Today, the equivalent of almost USD 10 billion is already being spent on coffee in China each year, and experts expect annual growth of 6 percent over the next four years. “We forecast per capita consumption of freshly brewed coffee to accelerate from 1.6 cups per/year per capita in 2018 to 5.5 cups per capita per year in 2023,” the market research company Frost & Sullivan has written.
Where the coffee will come from for this country of billions is still unclear. Starbucks gets most of its unroasted green coffee beans from South America, has them roasted in the United States, and then ships them on to China – including on Hapag-Lloyd ships.
As demand increases, Luckin will look around in neighbouring Vietnam and in Africa. But this might also create entirely new business opportunities for German coffee roasters. China has reportedly already put out feelers to Hamburg, Europes´s key coffee-trading hub, as as there are not yet many roasting facilities in China. Hapag-Lloyd could also benefit if the raw arabica beans from South America land in Germany, are roasted here and then shipped on to China.
Hamburg ships have already been transporting coffee beans across the globe for a long time. Hapag-Lloyd transported 59,821 containers full of green coffee last year – and the figure is rising. If things continue as they have in recent months, Sales Executive Daniel Levenhagen expects the figure to reach around 73,000 containers this year. Almost a quarter of them sailed on routes between the east coast of South America and North America, and roughly a quarter travelled from South America to Europe.
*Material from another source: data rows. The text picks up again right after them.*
(** A line [key<whitespace>: value]. *)
Fixpoint split_colon (cur s : string) : option (string * string) :=
  match s with
  | EmptyString => None
  | String c s' =>
      if Ascii.eqb c ":" then Some (String.rev cur, s')
      else split_colon (String c cur) s'
  end.
Definition key_value (l : string) : option (string * string) :=
  match split_colon "" l with
  | Some (k, v) => Some (trim k, trim v)
  | None => None
  end.

(** The required key a line carries, if it carries one. *)
Definition required_key (l : string) : option (string * string) :=
  match key_value l with
  | Some (k, v) => if bool_decide (k ∈ requiredKeys) then Some (k, v) else None
  | None => None
  end.

Fixpoint parse_N_go (acc : N) (s : string) : option N :=
  match s with
  | EmptyString => Some acc
  | String c s' =>
      match Ascii.is_nat c with
      | Some d => parse_N_go (acc * 10 + N.of_nat d)%N s'
      | None => None
      end
  end.
Definition parse_N (s : string) : option N :=
  match s with EmptyString => None | _ => parse_N_go 0%N s end.

(** Store the value of a required key in the record being built. *)
Definition set_field (k v : string) (p : LogicalProcessor)
  : option LogicalProcessor :=
  let '(mkCPU pr ve fa mo mn ph co bu) := p in
  if String.eqb k "processor" then
    n ← parse_N v; Some (mkCPU n ve fa mo mn ph co bu)
  else if String.eqb k "vendor_id" then Some (mkCPU pr v fa mo mn ph co bu)
  else if String.eqb k "cpu family" then
    n ← parse_N v; Some (mkCPU pr ve n mo mn ph co bu)
  else if String.eqb k "model" then
    n ← parse_N v; Some (mkCPU pr ve fa n mn ph co bu)
  else if String.eqb k "model name" then Some (mkCPU pr ve fa mo v ph co bu)
  else if String.eqb k "physical id" then
    n ← parse_N v; Some (mkCPU pr ve fa mo mn n co bu)
  else if String.eqb k "core id" then
    n ← parse_N v; Some (mkCPU pr ve fa mo mn ph n bu)
  else if String.eqb k "bugs" then
    Some (mkCPU pr ve fa mo mn ph co (list_to_set (String.words v)))
  else None.

(** The record accumulator of the current block: the record so far, the
    required keys still expected, and the raw lines seen for it. *)
Record Pending : Type := mkPending {
  pcpu : LogicalProcessor;
  pexpected : list string;
  pctx : string
}.

Definition fresh : Pending := mkPending emptyCPU requiredKeys "".

(** End of a block or of the input: a complete record is kept, an
    incomplete one is a failure naming the key expected next. *)
Definition close (st : option Pending) (out : list LogicalProcessor)
  : result (list LogicalProcessor) :=
  match st with
  | None => inl out
  | Some pd =>
      match pexpected pd with
      | [] => inl (pcpu pd :: out)
      | e :: _ => inr (ErrMatchKey e (pctx pd))
      end
  end.

(** A line carrying required key [k] meets the accumulator. *)
Definition accept (l k v : string) (pd : Pending) : result Pending :=
  match pexpected pd with
  | [] => inr (ErrMatchKey k l)
  | e :: rest =>
      if String.eqb k e then
        match set_field k v (pcpu pd) with
        | Some p' => inl (mkPending p' rest (pctx pd +:+ l +:+ nl))
        | None => inr (ErrMatchKey e l)
        end
      else inr (ErrMatchKey e l)
  end.

(** Modelled from the spec: the parser of package runsc/mitigate is
    missing; this is the Topology Parser of spec section 4.1 as a walk over
    the lines.  A blank line ends the block; a required key must
    be the one expected next; once all required keys of the record are
    there the next required key begins a new record; other lines are
    ignored.  Records come out most recent first. *)
Fixpoint parse_lines (ls : list string) (st : option Pending)
    (out : list LogicalProcessor) : result (list LogicalProcessor) :=
  match ls with
  | [] => close st out
  | l :: ls' =>
      if is_blank l then
        match close st out with
        | inr e => inr e
        | inl out' => parse_lines ls' None out'
        end
      else
        match required_key l with
        | None => parse_lines ls' st out
        | Some (k, v) =>
            match st with
            | None =>
                match accept l k v fresh with
                | inr e => inr e
                | inl pd' => parse_lines ls' (Some pd') out
                end
            | Some pd =>
                match pexpected pd with
                | [] =>
                    match accept l k v fresh with
                    | inr e => inr e
                    | inl pd' => parse_lines ls' (Some pd') (pcpu pd :: out)
                    end
                | _ :: _ =>
                    match accept l k v pd with
                    | inr e => inr e
                    | inl pd' => parse_lines ls' (Some pd') out
                    end
                end
            end
        end
  end.

(** Modelled from the spec: the entry point of the missing parser, with
    its contract "on empty or entirely unparsable input: fails ... rather
    than returning an empty sequence". *)
Definition parseProcessors (data : string) : result (list LogicalProcessor) :=
  match parse_lines (lines data) None [] with
  | inr e => inr e
  | inl [] => inr (ErrNoCPUs data)
  | inl out => inl (rev out)
  end.

(** Modelled from the spec: type [mitigate.CPUSet] is missing; a CpuSet is
    "an ordered collection of LogicalProcessor" in input order. *)
Definition CPUSet : Type := list LogicalProcessor.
Plus, at least 16 percent of the coffee-filled containers arriving in Europe came from Asia. But these transports, in particular, could shrink. A large part of the coffee exported from Asia to Europe comes from Vietnam. And these beans are also highly attractive for the Chinese because they are grown not far from the Chinese border. “The main cultivation areas are very close to the border in northern Vietnam,” Levenhagen says. About 630,000 hectares (1.56 million acres) are under cultivation there – producing mostly the somewhat more bitter robusta beans, but also more and more of the more flavourful arabica beans. This puts Vietnam in the premier league of coffee producers. In fact, with around 18 percent of the global coffee harvest, the country ranks second behind Brazil, the world market leader. At present, the Vietnamese export more than 23 million 60-kilogramme sacks of coffee beans each year. And more and more of them are heading to China.
But there is another way to satisfy the growing demand of coffee drinkers in China. Hapag-Lloyd manager Levenhagen can imagine the Chinese government backing an effort to expand the existing coffee plantations in Yunnan Province, which borders Myanmar, Laos and Vietnam. This is because parts of southwestern China, like parts of South America and Africa, lie in the “coffee belt” that stretches around the globe north and south of the equator.